Stored data

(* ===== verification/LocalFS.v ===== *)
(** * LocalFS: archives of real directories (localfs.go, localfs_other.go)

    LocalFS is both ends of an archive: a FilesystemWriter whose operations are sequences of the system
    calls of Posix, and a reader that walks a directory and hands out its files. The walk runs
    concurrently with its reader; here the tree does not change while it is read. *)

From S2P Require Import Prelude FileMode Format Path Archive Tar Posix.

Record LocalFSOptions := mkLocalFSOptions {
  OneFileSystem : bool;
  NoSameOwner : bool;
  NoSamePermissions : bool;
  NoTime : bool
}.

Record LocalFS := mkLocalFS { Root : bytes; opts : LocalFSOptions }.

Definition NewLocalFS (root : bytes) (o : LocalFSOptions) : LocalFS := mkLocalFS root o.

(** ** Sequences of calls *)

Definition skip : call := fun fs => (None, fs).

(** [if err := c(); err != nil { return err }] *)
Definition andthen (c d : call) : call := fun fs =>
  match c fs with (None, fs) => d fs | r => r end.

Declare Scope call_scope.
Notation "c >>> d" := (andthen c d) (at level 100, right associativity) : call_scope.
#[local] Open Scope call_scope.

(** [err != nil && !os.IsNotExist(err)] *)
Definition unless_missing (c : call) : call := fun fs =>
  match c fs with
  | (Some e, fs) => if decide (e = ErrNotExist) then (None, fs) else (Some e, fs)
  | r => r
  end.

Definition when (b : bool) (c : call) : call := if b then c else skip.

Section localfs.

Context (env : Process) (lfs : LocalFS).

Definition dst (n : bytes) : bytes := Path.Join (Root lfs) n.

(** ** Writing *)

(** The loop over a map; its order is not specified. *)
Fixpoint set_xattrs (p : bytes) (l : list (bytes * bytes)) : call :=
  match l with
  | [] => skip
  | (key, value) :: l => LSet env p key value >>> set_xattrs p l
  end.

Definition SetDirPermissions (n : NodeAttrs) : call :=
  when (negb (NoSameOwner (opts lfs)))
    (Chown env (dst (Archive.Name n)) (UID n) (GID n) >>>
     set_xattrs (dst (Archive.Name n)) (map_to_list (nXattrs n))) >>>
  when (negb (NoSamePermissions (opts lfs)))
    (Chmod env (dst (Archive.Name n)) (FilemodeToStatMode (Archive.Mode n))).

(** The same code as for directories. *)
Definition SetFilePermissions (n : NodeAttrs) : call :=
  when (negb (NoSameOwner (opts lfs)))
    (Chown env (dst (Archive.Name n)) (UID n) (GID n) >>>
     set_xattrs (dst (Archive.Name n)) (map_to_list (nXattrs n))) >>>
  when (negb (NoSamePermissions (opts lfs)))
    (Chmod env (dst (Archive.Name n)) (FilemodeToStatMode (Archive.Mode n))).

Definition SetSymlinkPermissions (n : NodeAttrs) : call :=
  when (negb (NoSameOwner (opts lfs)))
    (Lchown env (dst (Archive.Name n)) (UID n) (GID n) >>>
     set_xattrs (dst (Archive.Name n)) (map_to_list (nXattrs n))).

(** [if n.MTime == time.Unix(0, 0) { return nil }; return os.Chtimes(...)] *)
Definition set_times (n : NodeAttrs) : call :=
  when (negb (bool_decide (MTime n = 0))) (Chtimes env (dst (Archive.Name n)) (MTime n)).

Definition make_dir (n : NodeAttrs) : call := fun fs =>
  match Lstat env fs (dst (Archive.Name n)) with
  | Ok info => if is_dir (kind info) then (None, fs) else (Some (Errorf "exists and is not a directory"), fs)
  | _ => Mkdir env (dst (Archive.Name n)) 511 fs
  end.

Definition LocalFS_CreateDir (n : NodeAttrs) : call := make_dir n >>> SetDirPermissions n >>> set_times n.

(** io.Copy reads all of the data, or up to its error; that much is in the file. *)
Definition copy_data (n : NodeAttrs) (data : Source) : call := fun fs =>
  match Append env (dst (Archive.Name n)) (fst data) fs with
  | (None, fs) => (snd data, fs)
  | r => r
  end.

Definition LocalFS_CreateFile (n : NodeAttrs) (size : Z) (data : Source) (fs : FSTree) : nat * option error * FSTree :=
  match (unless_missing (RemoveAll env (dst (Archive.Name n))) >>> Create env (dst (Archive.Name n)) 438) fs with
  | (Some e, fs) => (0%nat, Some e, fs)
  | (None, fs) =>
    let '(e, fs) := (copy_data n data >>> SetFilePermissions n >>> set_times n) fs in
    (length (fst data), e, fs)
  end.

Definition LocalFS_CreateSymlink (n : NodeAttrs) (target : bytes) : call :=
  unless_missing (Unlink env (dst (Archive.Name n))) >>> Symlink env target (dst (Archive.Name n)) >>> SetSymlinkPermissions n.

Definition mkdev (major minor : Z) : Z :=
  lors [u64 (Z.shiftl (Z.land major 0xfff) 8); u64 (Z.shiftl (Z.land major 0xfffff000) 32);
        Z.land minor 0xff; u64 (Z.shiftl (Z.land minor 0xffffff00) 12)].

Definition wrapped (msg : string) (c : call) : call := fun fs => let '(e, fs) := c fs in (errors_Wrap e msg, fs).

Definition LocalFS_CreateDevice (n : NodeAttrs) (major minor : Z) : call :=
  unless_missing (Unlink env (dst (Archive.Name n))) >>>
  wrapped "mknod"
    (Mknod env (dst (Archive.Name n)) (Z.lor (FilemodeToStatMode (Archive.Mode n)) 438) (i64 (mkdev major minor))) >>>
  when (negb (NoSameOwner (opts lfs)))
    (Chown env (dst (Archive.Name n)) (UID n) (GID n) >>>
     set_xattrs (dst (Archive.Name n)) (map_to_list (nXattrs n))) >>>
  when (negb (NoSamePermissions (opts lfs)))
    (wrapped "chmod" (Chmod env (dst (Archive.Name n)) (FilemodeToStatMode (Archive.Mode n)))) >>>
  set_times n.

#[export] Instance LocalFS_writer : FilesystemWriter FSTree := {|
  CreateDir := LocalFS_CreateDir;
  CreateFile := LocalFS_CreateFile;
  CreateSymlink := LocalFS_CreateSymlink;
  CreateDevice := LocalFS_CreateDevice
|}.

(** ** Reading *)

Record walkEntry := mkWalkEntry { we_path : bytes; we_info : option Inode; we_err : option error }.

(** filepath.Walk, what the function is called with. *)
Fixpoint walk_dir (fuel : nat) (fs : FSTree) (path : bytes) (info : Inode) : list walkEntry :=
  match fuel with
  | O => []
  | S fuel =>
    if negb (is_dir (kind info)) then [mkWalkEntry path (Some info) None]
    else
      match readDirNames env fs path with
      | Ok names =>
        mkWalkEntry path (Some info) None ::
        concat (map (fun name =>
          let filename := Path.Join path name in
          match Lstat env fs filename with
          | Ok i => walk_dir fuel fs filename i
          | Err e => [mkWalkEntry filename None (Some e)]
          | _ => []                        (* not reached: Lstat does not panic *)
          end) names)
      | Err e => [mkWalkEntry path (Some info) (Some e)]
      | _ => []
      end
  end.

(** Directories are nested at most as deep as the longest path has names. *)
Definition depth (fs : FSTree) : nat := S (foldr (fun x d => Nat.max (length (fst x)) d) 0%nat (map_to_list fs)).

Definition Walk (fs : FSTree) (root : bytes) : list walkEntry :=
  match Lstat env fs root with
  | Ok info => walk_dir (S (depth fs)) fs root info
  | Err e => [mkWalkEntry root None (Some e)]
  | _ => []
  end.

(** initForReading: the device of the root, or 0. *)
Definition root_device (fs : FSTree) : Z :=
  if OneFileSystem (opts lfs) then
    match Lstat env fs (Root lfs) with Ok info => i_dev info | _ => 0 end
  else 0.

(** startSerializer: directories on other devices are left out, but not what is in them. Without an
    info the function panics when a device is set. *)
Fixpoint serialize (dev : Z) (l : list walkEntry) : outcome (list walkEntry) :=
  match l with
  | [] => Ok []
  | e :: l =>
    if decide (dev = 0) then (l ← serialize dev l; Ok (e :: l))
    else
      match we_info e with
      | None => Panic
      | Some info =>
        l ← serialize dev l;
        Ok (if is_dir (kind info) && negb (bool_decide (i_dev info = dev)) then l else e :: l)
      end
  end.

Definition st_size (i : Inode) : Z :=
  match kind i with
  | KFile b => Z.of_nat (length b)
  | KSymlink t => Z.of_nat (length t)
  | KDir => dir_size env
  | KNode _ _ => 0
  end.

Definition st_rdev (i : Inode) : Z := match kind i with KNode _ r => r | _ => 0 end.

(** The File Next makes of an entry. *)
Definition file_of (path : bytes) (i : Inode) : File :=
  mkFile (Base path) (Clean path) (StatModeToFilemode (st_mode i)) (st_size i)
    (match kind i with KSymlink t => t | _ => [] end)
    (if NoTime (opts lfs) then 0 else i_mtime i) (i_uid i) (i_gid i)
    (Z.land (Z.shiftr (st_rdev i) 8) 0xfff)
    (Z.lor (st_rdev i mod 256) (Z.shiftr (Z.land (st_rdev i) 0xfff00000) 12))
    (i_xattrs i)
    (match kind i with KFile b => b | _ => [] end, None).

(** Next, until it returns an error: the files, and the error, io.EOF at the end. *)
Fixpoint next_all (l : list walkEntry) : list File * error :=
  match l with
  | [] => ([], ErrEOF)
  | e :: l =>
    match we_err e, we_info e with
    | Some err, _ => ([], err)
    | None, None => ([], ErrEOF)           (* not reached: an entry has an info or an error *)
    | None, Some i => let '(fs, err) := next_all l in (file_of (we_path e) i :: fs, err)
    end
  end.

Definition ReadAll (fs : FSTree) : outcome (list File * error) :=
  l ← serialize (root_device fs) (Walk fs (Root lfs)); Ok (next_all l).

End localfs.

PROBLEM DESCRIPTION ->
Find the string "what" in the records, then copy each line where it occurs.

RESPONSE ->
(** filepath.Walk, what the function is called with. *)
(** startSerializer: directories on other devices are left out, but not what is in them. Without an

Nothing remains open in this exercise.